Post
autor: miłośniczka Faustyny » 2023-03-29, 12:17
Ja nie dzielę się, z osobami z rodziny, moimi planami, które są szczególnie ważne dla mnie. Zrobię to, gdy będę w pełni gotowa do realizacji. Właśnie z tego powodu, że obawiam się zniechęcania albo ewentualnych drwin, że się nie nadaję. Niby wiem, że niektórzy pewnie przyjęliby to ze zrozumieniem, a może nawet aprobatą, ale jest też prawdopodobieństwo, że przez kogoś zostanę wyśmiana i odbierze mi to nadzieję. I jakoś chyba więcej siły mam do tego, gdy wiem, że to jest na razie tajemnicą, a we właściwym czasie, gdy już będę się nadawać, to o tym ich powiadomię.
Co do tego, czy należy konsultować - to zależy z kim.
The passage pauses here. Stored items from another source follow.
(* ===== verification/AoTid.v ===== *)
(** * Append-only tuple identifiers

    Models src/include/access/appendonlytid.h: the 48-bit identifier of a row of
    an append-only table (7 bits of segment file number, 40 bits of row number)
    and its reading as a heap item pointer (src/include/storage/block.h and
    itemptr.h, and the comparison of src/backend/storage/page/itemptr.c).  The
    cast between the two structures keeps the three 16-bit fields in place. *)

From S2P Require Import Prelude.

Record AOTupleId := mkAOTupleId { bytes_0_1 : Z; bytes_2_3 : Z; bytes_4_5 : Z }.

(** [ip_blkid.bi_hi], [ip_blkid.bi_lo] and [ip_posid]. *)
Record ItemPointerData := mkItemPointer { bi_hi : Z; bi_lo : Z; ip_posid : Z }.

#[export] Instance ItemPointerData_eq_dec : EqDecision ItemPointerData.
Proof. solve_decision. Defined.

(** The cast [(ItemPointer) h]. *)
Definition tid_of (h : AOTupleId) : ItemPointerData :=
  mkItemPointer (bytes_0_1 h) (bytes_2_3 h) (bytes_4_5 h).

Definition InvalidBlockNumber : Z := 0xFFFFFFFF.
Definition InvalidOffsetNumber : Z := 0.

Definition ItemPointerSetInvalid : ItemPointerData :=
  mkItemPointer (Z.shiftr InvalidBlockNumber 16) (Z.land InvalidBlockNumber 0xffff)
    InvalidOffsetNumber.

(** [BlockIdGetBlockNumber (&pointer->ip_blkid)]. *)
Definition ItemPointerGetBlockNumberNoCheck (p : ItemPointerData) : Z :=
  Z.lor (u32 (Z.shiftl (bi_hi p) 16)) (bi_lo p).

Definition ItemPointerGetOffsetNumberNoCheck (p : ItemPointerData) : Z := ip_posid p.

Definition ItemPointerCompare (arg1 arg2 : ItemPointerData) : Z :=
  let b1 := ItemPointerGetBlockNumberNoCheck arg1 in
  let b2 := ItemPointerGetBlockNumberNoCheck arg2 in
  if b1 <? b2 then -1
  else if b2 <? b1 then 1
  else if ItemPointerGetOffsetNumberNoCheck arg1 <? ItemPointerGetOffsetNumberNoCheck arg2 then -1
  else if ItemPointerGetOffsetNumberNoCheck arg2 <? ItemPointerGetOffsetNumberNoCheck arg1 then 1
  else 0.

Definition AO_MAX_TUPLES_PER_HEAP_BLOCK : Z := Z.shiftl 1 15.
Definition AO_MAX_HEAP_BLOCKS_PER_SEGMENT : Z := Z.shiftl 1 25.
Definition AOTupleId_MaxRowNum : Z := 1099511627775.
Definition AOTupleId_MaxSegmentFileNum : Z := 127.

(** The block-number macros, on a [BlockNumber] (32 bits, unsigned). *)
Definition AOSegmentGet_segno (heapBlk : Z) : Z := heapBlk / AO_MAX_HEAP_BLOCKS_PER_SEGMENT.
Definition AOSegmentGet_startHeapBlock (segno : Z) : Z := u32 (Z.shiftl segno 25).
Definition AOHeapBlockGet_startHeapBlock (heapBlk : Z) : Z := Z.land heapBlk 0xFE000000.
Definition AOHeapBlockGet_startRowNum (heapBlk : Z) : Z :=
  Z.max (u32 (u32 (heapBlk - AOHeapBlockGet_startHeapBlock heapBlk)
              * AO_MAX_TUPLES_PER_HEAP_BLOCK)) 1.

Definition AOTupleIdGet_segmentFileNum (h : AOTupleId) : Z :=
  Z.shiftr (Z.land (bytes_0_1 h) 0xFE00) 9.

(** [bytes_4_5 - 1] is an [int] that is converted to 64 bits. *)
Definition AOTupleIdGet_rowNum (h : AOTupleId) : Z :=
  let rowNumber := u64 (Z.shiftl (Z.land (bytes_0_1 h) 0x01FF) 31) in
  let rowNumber := Z.lor rowNumber (u64 (Z.shiftl (bytes_2_3 h) 15)) in
  Z.lor rowNumber (u64 (bytes_4_5 h - 1)).

Definition AOTupleIdInit (segfilenum rownum : Z) : AOTupleId :=
  let b01 := u16 (Z.shiftl (u16 (Z.land 0x007F segfilenum)) 9) in
  let b01 := Z.lor b01 (u16 (Z.shiftr (Z.land 0x000000FFFFFFFFFF rownum) 31)) in
  let b23 := u16 (Z.shiftr (Z.land 0x000000007FFFFFFF rownum) 15) in
  let b45 := u16 (Z.land 0x7FFF rownum + 1) in
  mkAOTupleId b01 b23 b45.

Definition AOTupleIdSetInvalid : AOTupleId :=
  let p := ItemPointerSetInvalid in mkAOTupleId (bi_hi p) (bi_lo p) (ip_posid p).

(** ** Arithmetic form of the identifier *)

Definition aotid_ok (segno rownum : Z) : Prop :=
  0 <= segno <= AOTupleId_MaxSegmentFileNum /\ 0 <= rownum <= AOTupleId_MaxRowNum.

Lemma land_ones_l n v : 0 <= n -> Z.land (2 ^ n - 1) v = v mod 2 ^ n.
Proof. intros. rewrite Z.land_comm, <- Z.land_ones, Z.ones_equiv by lia. f_equal. Qed.

Lemma AOTupleIdInit_arith segno rownum :
  aotid_ok segno rownum ->
  AOTupleIdInit segno rownum =
  mkAOTupleId (rownum / 2 ^ 31 + 2 ^ 9 * segno) (rownum mod 2 ^ 31 / 2 ^ 15) (rownum mod 2 ^ 15 + 1).
Proof.
  unfold aotid_ok, AOTupleId_MaxSegmentFileNum, AOTupleId_MaxRowNum. intros [Hs Hr].
  unfold AOTupleIdInit. change 0x007F with (2 ^ 7 - 1). change 0x000000FFFFFFFFFF with (2 ^ 40 - 1).
  change 0x000000007FFFFFFF with (2 ^ 31 - 1). change 0x7FFF with (2 ^ 15 - 1).
  rewrite !land_ones_l, !Z.shiftr_div_pow2 by lia.
  rewrite (Z.mod_small segno), (Z.mod_small rownum (2 ^ 40)) by lia.
  rewrite (u16_small segno) by lia.
  rewrite (u16_small (Z.shiftl segno 9)) by (rewrite Z.shiftl_mul_pow2 by lia; lia).
  rewrite !u16_small by zlia. f_equal. apply lor_shiftl_join; [lia |]. unfold ubits. zlia.
Qed.

Lemma AOTupleIdGet_segmentFileNum_arith h :
  ubits 16 (bytes_0_1 h) -> AOTupleIdGet_segmentFileNum h = bytes_0_1 h / 2 ^ 9.
Proof.
  intros H. unfold AOTupleIdGet_segmentFileNum. change 0xFE00 with (2 ^ 16 - 2 ^ 9).
  rewrite land_high_mask, Z.shiftr_div_pow2 by (done || lia). zlia.
Qed.

Lemma AOTupleIdGet_rowNum_arith h :
  ubits 16 (bytes_0_1 h) -> ubits 16 (bytes_2_3 h) -> 1 <= bytes_4_5 h <= 2 ^ 15 ->
  AOTupleIdGet_rowNum h =
  bytes_4_5 h - 1 + 2 ^ 15 * (bytes_2_3 h + 2 ^ 16 * (bytes_0_1 h mod 2 ^ 9)).
Proof.
  intros [H0 H1] [H2 H3] H4. unfold AOTupleIdGet_rowNum. change 0x01FF with (2 ^ 9 - 1).
  rewrite Z.land_comm, land_ones_l by lia.
  rewrite (u64_small (Z.shiftl (_ mod _) 31)) by (rewrite Z.shiftl_mul_pow2 by lia; zlia).
  rewrite (u64_small (Z.shiftl _ 15)) by (rewrite Z.shiftl_mul_pow2 by lia; zlia).
  rewrite u64_small by lia. change 31 with (16 + 15). rewrite <- Z.shiftl_shiftl by lia.
  rewrite <- Z.shiftl_lor, lor_shiftl_join by (unfold ubits; zlia).
  rewrite lor_shiftl_join by (unfold ubits; zlia). done.
Qed.

Lemma AOTupleId_get_init segno rownum :
  aotid_ok segno rownum ->
  let h := AOTupleIdInit segno rownum in
  AOTupleIdGet_segmentFileNum h = segno /\ AOTupleIdGet_rowNum h = rownum /\
  ubits 16 (bytes_0_1 h) /\ ubits 16 (bytes_2_3 h) /\ 1 <= bytes_4_5 h <= 2 ^ 15.
Proof.
  intros H h. unfold h. rewrite AOTupleIdInit_arith by done.
  unfold aotid_ok, AOTupleId_MaxSegmentFileNum, AOTupleId_MaxRowNum in H.
  rewrite AOTupleIdGet_segmentFileNum_arith, AOTupleIdGet_rowNum_arith
    by (cbn [bytes_0_1 bytes_2_3 bytes_4_5]; unfold ubits; zlia).
  cbn [bytes_0_1 bytes_2_3 bytes_4_5]. unfold ubits. split_and!; zlia.
Qed.

(** Reading the identifier as an item pointer. *)
Lemma tid_block_arith segno rownum :
  aotid_ok segno rownum ->
  ItemPointerGetBlockNumberNoCheck (tid_of (AOTupleIdInit segno rownum)) =
  segno * 2 ^ 25 + rownum / 2 ^ 15.
Proof.
  intros H. rewrite AOTupleIdInit_arith by done. unfold ItemPointerGetBlockNumberNoCheck. cbn.
  unfold aotid_ok, AOTupleId_MaxSegmentFileNum, AOTupleId_MaxRowNum in H.
  rewrite u32_small by (rewrite Z.shiftl_mul_pow2 by lia; zlia).
  rewrite lor_shiftl_join by (unfold ubits; zlia). zlia.
Qed.

(** ** Properties *)

(** The identifier of a row determines it: for every segment file number and
    row number in range, the packed identifier gives back both, its offset part
    is between 1 and 32768 (never the invalid offset), and it is never the
    invalid identifier. *)
Theorem aotid_roundtrip (segno rownum : Z) :
  aotid_ok segno rownum ->
  let h := AOTupleIdInit segno rownum in
  AOTupleIdGet_segmentFileNum h = segno /\ AOTupleIdGet_rowNum h = rownum /\
  1 <= ip_posid (tid_of h) <= AO_MAX_TUPLES_PER_HEAP_BLOCK /\
  tid_of h <> ItemPointerSetInvalid.
Proof.
  intros H h. destruct (AOTupleId_get_init segno rownum H) as (H1 & H2 & _ & _ & H3).
  fold h in H1, H2, H3. change AO_MAX_TUPLES_PER_HEAP_BLOCK with (2 ^ 15).
  unfold tid_of. cbn [ip_posid]. split_and!; [done | done | lia | lia |].
  intros E. apply (f_equal ip_posid) in E. cbn [ip_posid ItemPointerSetInvalid] in E.
  unfold InvalidOffsetNumber in E. lia.
Qed.

Lemma aotid_roundtrip_witness :
  AOTupleIdGet_rowNum (AOTupleIdInit 3 987654321012) = 987654321012.
Proof.
  assert (H : aotid_ok 3 987654321012) by (split; vm_compute; split; discriminate).
  exact (proj1 (proj2 (aotid_roundtrip _ _ H))).
Defined.

(** Read as a heap item pointer, an identifier lies in the logical heap block
    of its segment and row, from which the segment number and the first block of
    the segment are recovered, and the item pointer order is the order of segment
    number, then row number. *)
Theorem aotid_heap_order (segno rownum segno' rownum' : Z) :
  aotid_ok segno rownum -> aotid_ok segno' rownum' ->
  let blk := ItemPointerGetBlockNumberNoCheck (tid_of (AOTupleIdInit segno rownum)) in
  blk = AOSegmentGet_startHeapBlock segno + rownum / AO_MAX_TUPLES_PER_HEAP_BLOCK /\
  AOSegmentGet_segno blk = segno /\
  AOHeapBlockGet_startHeapBlock blk = AOSegmentGet_startHeapBlock segno /\
  ItemPointerCompare (tid_of (AOTupleIdInit segno rownum)) (tid_of (AOTupleIdInit segno' rownum')) =
    match segno ?= segno' with
    | Lt => -1
    | Gt => 1
    | Eq => match rownum ?= rownum' with Lt => -1 | Gt => 1 | Eq => 0 end
    end.
Proof.
  intros H H' blk. unfold blk, ItemPointerCompare. rewrite !tid_block_arith by done.
  rewrite !AOTupleIdInit_arith by done. unfold ItemPointerGetOffsetNumberNoCheck.
  cbn [tid_of ip_posid bytes_0_1 bytes_2_3 bytes_4_5].
  unfold aotid_ok, AOTupleId_MaxSegmentFileNum, AOTupleId_MaxRowNum in *.
  unfold AOSegmentGet_startHeapBlock, AOSegmentGet_segno, AOHeapBlockGet_startHeapBlock.
  change AO_MAX_TUPLES_PER_HEAP_BLOCK with (2 ^ 15). change AO_MAX_HEAP_BLOCKS_PER_SEGMENT with (2 ^ 25).
  change 0xFE000000 with (2 ^ 32 - 2 ^ 25).
  rewrite land_high_mask by (unfold ubits; zlia).
  rewrite u32_small by (rewrite Z.shiftl_mul_pow2 by lia; lia). rewrite Z.shiftl_mul_pow2 by lia.
  split_and!; [done | zlia | zlia |].
  destruct (Z.compare_spec segno segno') as [-> | |]; [| case_bools; zlia..].
  destruct (Z.compare_spec rownum rownum'); case_bools; zlia.
Qed.

Lemma aotid_heap_order_witness :
  ItemPointerCompare (tid_of (AOTupleIdInit 1 40000)) (tid_of (AOTupleIdInit 1 70000)) = -1.
Proof.
  assert (H : aotid_ok 1 40000) by (split; vm_compute; split; discriminate).
  assert (H' : aotid_ok 1 70000) by (split; vm_compute; split; discriminate).
  destruct (aotid_heap_order _ _ _ _ H H') as (_ & _ & _ & E). rewrite E. reflexivity.
Defined.

(** [AOHeapBlockGet_startRowNum] multiplies in 32 bits.  For block [k] of a
    segment it returns the first row number of the block, [32768 * k] (1 for the
    first block), exactly when [k < 2 ^ 17]; from there on, that is for row
    numbers from [2 ^ 32] to the documented maximum of [2 ^ 40 - 1], the product
    wraps and the row number returned is smaller. *)
Theorem ao_start_rownum_wraps (segno k : Z) :
  0 <= segno <= AOTupleId_MaxSegmentFileNum -> 0 <= k < AO_MAX_HEAP_BLOCKS_PER_SEGMENT ->
  let r := AOHeapBlockGet_startRowNum (AOSegmentGet_startHeapBlock segno + k) in
  r = Z.max ((k * 2 ^ 15) mod 2 ^ 32) 1 /\
  (k < 2 ^ 17 -> r = Z.max (k * AO_MAX_TUPLES_PER_HEAP_BLOCK) 1) /\
  (2 ^ 17 <= k -> r < k * AO_MAX_TUPLES_PER_HEAP_BLOCK).
Proof.
  intros Hs Hk r. unfold AOTupleId_MaxSegmentFileNum in Hs.
  change AO_MAX_HEAP_BLOCKS_PER_SEGMENT with (2 ^ 25) in Hk.
  change AO_MAX_TUPLES_PER_HEAP_BLOCK with (2 ^ 15).
  assert (Hr : r = Z.max ((k * 2 ^ 15) mod 2 ^ 32) 1).
  { unfold r, AOHeapBlockGet_startRowNum, AOHeapBlockGet_startHeapBlock, AOSegmentGet_startHeapBlock.
    rewrite Z.shiftl_mul_pow2, (u32_small (segno * 2 ^ 25)) by lia.
    change 0xFE000000 with (2 ^ 32 - 2 ^ 25). rewrite land_high_mask by (unfold ubits; zlia).
    replace (segno * 2 ^ 25 + k - 2 ^ 25 * ((segno * 2 ^ 25 + k) / 2 ^ 25)) with k by zlia.
    rewrite (u32_small k) by lia. change AO_MAX_TUPLES_PER_HEAP_BLOCK with (2 ^ 15). done. }
  split_and!; [done | intros; rewrite Hr, Z.mod_small by lia; done |].
  intros Hk'. rewrite Hr. zlia.
Qed.

Lemma ao_start_rownum_wraps_witness :
  AOHeapBlockGet_startRowNum (AOSegmentGet_startHeapBlock 1 + 2 ^ 17) < 2 ^ 17 * 2 ^ 15.
Proof.
  destruct (ao_start_rownum_wraps 1 (2 ^ 17)) as (_ & _ & E);
    [unfold AOTupleId_MaxSegmentFileNum; lia
    | change AO_MAX_HEAP_BLOCKS_PER_SEGMENT with (2 ^ 25); lia |].
  apply E. lia.
Defined.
Ja skonsultowałam z moją psycholog i jej się pomysł bardzo podobał. Ale wiem, że nie wszyscy mają takie podejście, więc na razie powstrzymuję się przed omawianiem tego z innymi, znanymi mi osobiście ludźmi.
Odkąd umiłowałam Boga całą istotą swoją, całą mocą swego serca, od tej chwili ustąpiła bojaźń, i chociażby mi nie wiem już jak mówiono o Jego sprawiedliwości, to nie lękam się Go wcale, bo poznałam Go dobrze: Bóg jest Miłość a Duch Jego- jest spokój"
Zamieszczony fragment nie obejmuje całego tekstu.